The last time he had seizures, he was in the hospital for 10 days, and that stay cost Medicare thousands of dollars, he said. He wonders why the government wouldn’t rather give him his medication for free instead of paying for the expenses he racks up receiving emergency medical care.

“A majority of us have been decent and productive tax-paying citizens all of our working lives,” he said in his appeal to the Department of Health and Human Services, Congress and others. “We don’t want a handout, but I feel at the very least we’ve earned a hand up.”

Senior citizens in the doughnut hole are just a statistic until someone hears a story such as this. The truth is, Congress is hard-pressed to find funding for anyone. The State Children’s Health Insurance Program was set to expire as of Sept. 30, with an uncertain future for expansion. It may appear that senior citizens can take a number and wait behind the children.

An April report released by Families USA indicated that, as drug prices increase, beneficiaries will reach the doughnut hole faster.

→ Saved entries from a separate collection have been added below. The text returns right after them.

(* ===== verification/ChannelRunners.v ===== *)
(** * Channels: runners and manager ([runners.go], [manager.go], [api.go])

    A runner polls a mailbox or a directory and delivers what it finds. The
    mailbox is a driver outside this component: its calls are functions of the
    counter of uses, and a poll gives the commands it sent. A loop runs under the
    context it was started with: the manager's state has the loops that run, and
    a context can end at any time. *)

From S2P Require Import Prelude GoStrings Json EngineTypes Store AuditTrail EngineOps TaskForms CaseData CaseOps.
From S2P Require Import GoText Effects Triggers JsonText GoPath Site VaultStore Channels ChannelStore ChannelPipeline ChannelIntake Plugins.

(** ** [filepath.Match]

    [DecodeRuneInString]: the rune at the front and its bytes; an invalid byte is
    a rune of its own. *)

Definition byte (a : ascii) : Z := Z.of_N (N_of_ascii a).
Definition RuneError : Z := 65533.
Definition continuation (a : ascii) : bool := (128 <=? byte a)%Z && (byte a <=? 191)%Z.
Definition payload_bits (a : ascii) : Z := (byte a mod 64)%Z.

Definition decode_rune (s : string) : Z * nat :=
  match s with
  | EmptyString => (RuneError, 0%nat)
  | String a s1 =>
      let x := byte a in
      if (x <? 128)%Z then (x, 1%nat)
      else match s1 with
           | String b s2 =>
               if (194 <=? x)%Z && (x <=? 223)%Z && continuation b then ((x mod 32) * 64 + payload_bits b, 2%nat)%Z
               else match s2 with
                    | String c s3 =>
                        let r3 := ((x mod 16) * 4096 + payload_bits b * 64 + payload_bits c)%Z in
                        if (224 <=? x)%Z && (x <=? 239)%Z && continuation b && continuation c && (2048 <=? r3)%Z &&
                           negb ((55296 <=? r3)%Z && (r3 <=? 57343)%Z) then (r3, 3%nat)
                        else match s3 with
                             | String d _ =>
                                 let r4 := ((x mod 8) * 262144 + payload_bits b * 4096 + payload_bits c * 64 + payload_bits d)%Z in
                                 if (240 <=? x)%Z && (x <=? 244)%Z && continuation b && continuation c && continuation d &&
                                    (65536 <=? r4)%Z && (r4 <=? 1114111)%Z then (r4, 4%nat)
                                 else (RuneError, 1%nat)
                             | EmptyString => (RuneError, 1%nat)
                             end
                    | EmptyString => (RuneError, 1%nat)
                    end
           | EmptyString => (RuneError, 1%nat)
           end
  end.

Inductive glob : Type :=
| GStar
| GAny
| GClass (negated : bool) (ranges : list (Z * Z))
| GByte (a : ascii).

(** A character of a class, possibly escaped; something has to follow it. *)
Definition getEsc (chunk : string) : option (Z * string) :=
  match chunk with
  | EmptyString => None
  | String a rest =>
      if decide (a = "-"%char \/ a = "]"%char) then None
      else
        let chunk := if decide (a = "\"%char) then rest else chunk in
        let '(r, n) := decode_rune chunk in
        if decide (chunk = "") then None
        else if bool_decide (r = RuneError) && bool_decide (n = 1%nat) then None
        else let chunk := drop_str n chunk in if decide (chunk = "") then None else Some (r, chunk)
  end.

(** The ranges of a class up to its end; the fuel is the length. *)
Fixpoint class_ranges (fuel : nat) (chunk : string) (some : bool) : option (list (Z * Z) * string) :=
  match fuel with
  | O => None
  | S fuel =>
      if HasPrefix chunk "]" && some then Some ([], drop_str 1 chunk)
      else
        '(lo, chunk) ← getEsc chunk;
        '(hi, chunk) ← (if HasPrefix chunk "-" then getEsc (drop_str 1 chunk) else Some (lo, chunk));
        '(l, rest) ← class_ranges fuel chunk true;
        Some ((lo, hi) :: l, rest)
  end.

Fixpoint parse_pattern (fuel : nat) (p : string) : option (list glob) :=
  match fuel with
  | O => None
  | S fuel =>
      match p with
      | EmptyString => Some []
      | String a rest =>
          if decide (a = "*"%char) then (GStar ::.) <$> parse_pattern fuel rest
          else if decide (a = "?"%char) then (GAny ::.) <$> parse_pattern fuel rest
          else if decide (a = "["%char) then
            let negated := HasPrefix rest "^" in
            '(ranges, rest) ← class_ranges (String.length p) (if negated then drop_str 1 rest else rest) false;
            (GClass negated ranges ::.) <$> parse_pattern fuel rest
          else if decide (a = "\"%char) then
            match rest with
            | EmptyString => None
            | String b rest => (GByte b ::.) <$> parse_pattern fuel rest
            end
          else (GByte a ::.) <$> parse_pattern fuel rest
      end
  end.
(** The files that were handled are kept, the others are where they were. *)
Definition drop_state (fs0 fs : gmap string string) (handled rest : list string) : Prop :=
  (forall n d, n ∈ handled -> fs0 !! dropped_at n = Some d -> kept_file n d fs) /\
  (forall n d, n ∈ rest -> fs0 !! dropped_at n = Some d -> fs !! dropped_at n = Some d) /\
  (forall p, untouched p -> outside_watch p -> fs !! p = fs0 !! p).

Lemma loop_step fs0 fs fs' handled n rest :
  Forall (fun n => is_name n = true) (handled ++ n :: rest) -> StronglySorted text_le (handled ++ n :: rest) ->
  NoDup (handled ++ n :: rest) -> file_outcome n fs fs' ->
  drop_state fs0 fs handled (n :: rest) -> drop_state fs0 fs' (handled ++ [n]) rest.
Proof.
  intros Hnames Hsort Hnd Ho (H1 & H2 & H3). rewrite Forall_forall in Hnames.
  assert (is_name n = true) as Hn by (apply Hnames, elem_of_app; right; by left).
  apply NoDup_app in Hnd as (_ & Hdisj & Hnd). inversion Hnd as [|? ? Hnr Hnd']; subst.
  split_and!.
  - intros n' d Hin Hd. apply elem_of_app in Hin as [Hin|Hin%list_elem_of_singleton].
    + assert (n' <> n) as Hne by (intros ->; apply (Hdisj n Hin); by left).
      apply (kept_other n n' d fs); try done; [apply Hnames, elem_of_app; by left| |by apply H1].
      intros ->. assert (text_le (n +:+ ".error.log") n) as Hle.
      { apply (StronglySorted_app_1_elem_of text_le handled (n :: rest)); [done|done|by left]. }
      unfold text_le in Hle. by rewrite ltb_longer in Hle.
    + subst n'. apply (outcome_own n d fs); try done. apply H2; [by left|done].
  - intros n' d Hin Hd. assert (n <> n') as Hne by (by intros ->).
    assert (is_name n' = true) as Hn' by (apply Hnames, elem_of_app; right; by right).
    rewrite (outcome_other n n' (dropped_at n') fs); try done; [apply H2; [by right|done]|by left|].
    apply dropped_not_error; [done|by apply log_name].
  - intros p Hu Hp. rewrite (outcome_outside n p fs); try done. by apply H3.
Qed.
(* ===== verification/HttpFwClaims.v ===== *)
(** * Claims about the HTTP requests of plugins *)

From S2P Require Import Prelude GoStrings Json EngineTypes Store GoText Effects Triggers JsonText VaultStore ChannelIntake HttpFw.

(** ** Addresses *)

Lemma shift_byte bits n : (0 <= n)%Z -> Z.shiftr bits n = (bits / 2 ^ n)%Z.
Proof. intros H. by apply Z.shiftr_div_pow2. Qed.

(** What is blocked, by octets. *)
Definition blocked4 (bits : Z) : Prop :=
  let a := (bits / 2 ^ 24)%Z in
  let b := (bits / 2 ^ 16 mod 256)%Z in
  a = 127 \/ a = 10 \/ (a = 172 /\ 16 <= b < 32) \/ (a = 192 /\ b = 168) \/ (a = 169 /\ b = 254) \/ a = 0.
Definition blocked (a : Addr) : Prop :=
  match Unmap a with
  | V4 bits => blocked4 bits
  | V6 bits zone => zone = "" /\ (bits = 1 \/ (bits / 2 ^ 121 = 126)%Z)
  end.

Lemma octets bits :
  let q := (bits / 2 ^ 24)%Z in let b := (bits / 2 ^ 16 mod 256)%Z in
  (bits / 2 ^ 16 = 256 * q + b)%Z /\ (bits / 2 ^ 20 = 16 * q + b / 16)%Z /\ (0 <= b < 256)%Z.
Proof.
  intros q b. assert (bits / 2 ^ 16 = 256 * q + b)%Z as E16.
  { unfold q, b. rewrite (Z.div_mod (bits / 2 ^ 16) 256) at 1 by lia. rewrite Z.div_div by lia. reflexivity. }
  split_and!; [done| |apply Z.mod_pos_bound; lia..].
  change (2 ^ 20)%Z with (2 ^ 16 * 16)%Z. rewrite <-Z.div_div by lia. rewrite E16.
  replace (256 * q + b)%Z with (b + 16 * q * 16)%Z by lia. rewrite Z.div_add by lia. lia.
Qed.
(* ===== verification/LlmClaims.v ===== *)
(** * Claims about language models

    The manager agrees with the table of providers ([live]), so that a tenant's
    calls go to what the tenant has configured; and the monthly usage is the sum of
    invocations that are recorded. *)

From S2P Require Import Prelude GoStrings Json EngineTypes Store EngineOps GoText Effects Triggers JsonText Agentic Llm.

(** ** The manager and the table *)

Definition same_maps (s s' : LlmState) : Prop :=
  lsConfigs s' = lsConfigs s /\ lsHeap s' = lsHeap s /\ lsAdapters s' = lsAdapters s /\
  lsDefaults s' = lsDefaults s /\ lsFallbacks s' = lsFallbacks s.
#[export] Instance same_maps_preorder : PreOrder same_maps.
Proof. split; [by intros s|]. unfold same_maps. intros s1 s2 s3. naive_solver congruence. Qed.

(** The maps stay, and the calls that are added have a property. *)
Definition calls_only (P : adapterCall -> Prop) (s s' : LlmState) : Prop :=
  same_maps s s' /\ exists l, lsCalls s' = lsCalls s ++ l /\ Forall P l.
#[export] Instance calls_only_preorder P : PreOrder (calls_only P).
Proof.
  split; [intros s; split; [done|]; exists []; by rewrite app_nil_r|].
  intros s1 s2 s3 (H1 & l1 & E1 & F1) (H2 & l2 & E2 & F2). split; [by etrans|]. exists (l1 ++ l2).
  rewrite E2, E1, app_assoc. split; [done|]. by apply Forall_app.
Qed.
Definition quiet_step (s s' : LlmState) : Prop := same_maps s s' /\ lsCalls s' = lsCalls s.
Lemma quiet_calls P s s' : quiet_step s s' -> calls_only P s s'.
Proof. intros [H E]. split; [done|]. exists []. by rewrite app_nil_r. Qed.

Ltac calls_step :=
  lazymatch goal with
  | |- keepsS (calls_only _) (changes _) => apply keepsS_changes; intros ?; apply quiet_calls; repeat case_match; done
  | |- keepsS (calls_only _) (exec _) =>
      apply keepsS_exec; [exact _|]; intros ? ? ? ? ? ?; apply quiet_calls; repeat case_match; simplify_eq; done
  | _ => keeps_step
  end.

Section Manager.
Context `{R : Runtime}.
Context (year_month : Z -> string) (month_before : Z -> Z).
Context (secrets : option (nat -> uuid -> string -> result goerr string)).
Context (Adapter_Chat : nat -> Adapter -> ChatRequest -> result goerr ChatResponse)
  (Adapter_Embed : nat -> Adapter -> list string -> string -> result goerr (list (list Qc)))
  (Adapter_Close : nat -> Adapter -> result goerr unit).
Context (limiter_Wait : nat -> RateLimiter -> result goerr unit) (visit : nat -> list nat -> list nat).
Context (uuid_Parse : string -> result goerr uuid).

(** The adapter is what the factory makes of the configuration and of a secret of
    the tenant. *)
Definition honest (m : managedAdapter) : Prop :=
  exists key, factory (maConfig m) key = Ok (maAdapter m) /\
    (key = "" \/ exists get k, secrets = Some get /\ get k (pcTenantID (maConfig m)) (pcAPIKeySecret (maConfig m)) = Ok key).

Definition points_live (p : gmap uuid nat) (s : LlmState) : Prop :=
  forall t a, p !! t = Some a ->
    exists m, lsHeap s !! a = Some m /\ pcTenantID (maConfig m) = t /\ lsAdapters s !! pcID (maConfig m) = Some a.

(** Every entry of the manager has the settings of a row, except perhaps one. *)
Record live_but (skip : option uuid) (s : LlmState) : Prop := mkLive {
  lv_rows : forall id row, lsConfigs s !! id = Some row -> pcID row = id /\ id <> 0%N;
  lv_adapters : forall id a, lsAdapters s !! id = Some a ->
    exists m, lsHeap s !! a = Some m /\ pcID (maConfig m) = id /\
      (skip = Some id \/ exists row, lsConfigs s !! id = Some row /\ maConfig m = with_limits row id);
  lv_defaults : points_live (lsDefaults s) s;
  lv_fallbacks : points_live (lsFallbacks s) s;
  lv_heap : Forall honest (lsHeap s)
}.
Abbreviation live := (live_but None).

Lemma live_same skip s s' : same_maps s s' -> live_but skip s -> live_but skip s'.
Proof.
  intros (E1 & E2 & E3 & E4 & E5) [H1 H2 H3 H4 H5]. split; unfold points_live; rewrite ?E1, ?E2, ?E3, ?E4, ?E5; done.
Qed.

Lemma live_insert_row id row s :
  live s -> lsConfigs s !! id = None -> pcID row = id -> id <> 0%N -> live (set_configs <[id := row]> s).
Proof.
  intros [H1 H2 H3 H4 H5] Hnew Hid Hnz. split; [| |done..]; cbn.
  - intros id' row' [[<- <-]|[N E]]%lookup_insert_Some; [done|by apply H1].
  - intros id' a Ha. destruct (H2 id' a Ha) as (m & Hm & Hi & [|(row' & Hr & Hc)]); [done|].
    exists m. split; [done|]. split; [done|]. right. exists row'. split; [|done].
    rewrite lookup_insert_ne; [done|]. congruence.
Qed.

Lemma live_change_row id f s :
  live s -> (forall id' row, id' <> id -> f (lsConfigs s) !! id' = Some row <-> lsConfigs s !! id' = Some row) ->
  (forall row, f (lsConfigs s) !! id = Some row -> pcID row = id /\ id <> 0%N) ->
  live_but (Some id) (set_configs f s).
Proof.
  intros [H1 H2 H3 H4 H5] Hf Hid. split; [| |done..]; cbn.
  - intros id' row' E. destruct (decide (id' = id)) as [->|N]; [by apply Hid|]. apply H1. by apply Hf.
  - intros id' a Ha. destruct (H2 id' a Ha) as (m & Hm & Hi & [|(row' & Hr & Hc)]); [done|]. exists m. split; [done|]. split; [done|].
    destruct (decide (id' = id)) as [->|N]; [by left|]. right. exists row'. split; [by apply Hf|done].
Qed.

The Institute for America’s Future takes it one step further. It contends that, “The costly, confusing and corrupt design of Part D will cause dire health consequences as 7 million Americans fall into a doughnut hole from which few will escape.”

Sens. Debbie Stabenow (D-Mich.) and Trent Lott (R-Miss.) proposed a bill last April to offer a solution in the pharmaceutical arena. Their bill, if passed, would lower the costs of prescription drugs while saving the federal government as much as $30 billion a year.

“We need to stop drug companies from using patent loopholes to keep lower-priced generics off the shelf and out of patients’ hands,” Stabenow said.

Meanwhile, in the midst of bipartisan battles of mammoth proportion that take in the Iraq War and other healthcare funding issues, senior citizens like Peter Arnold will continue to wonder how long it will take to get some kind of relief.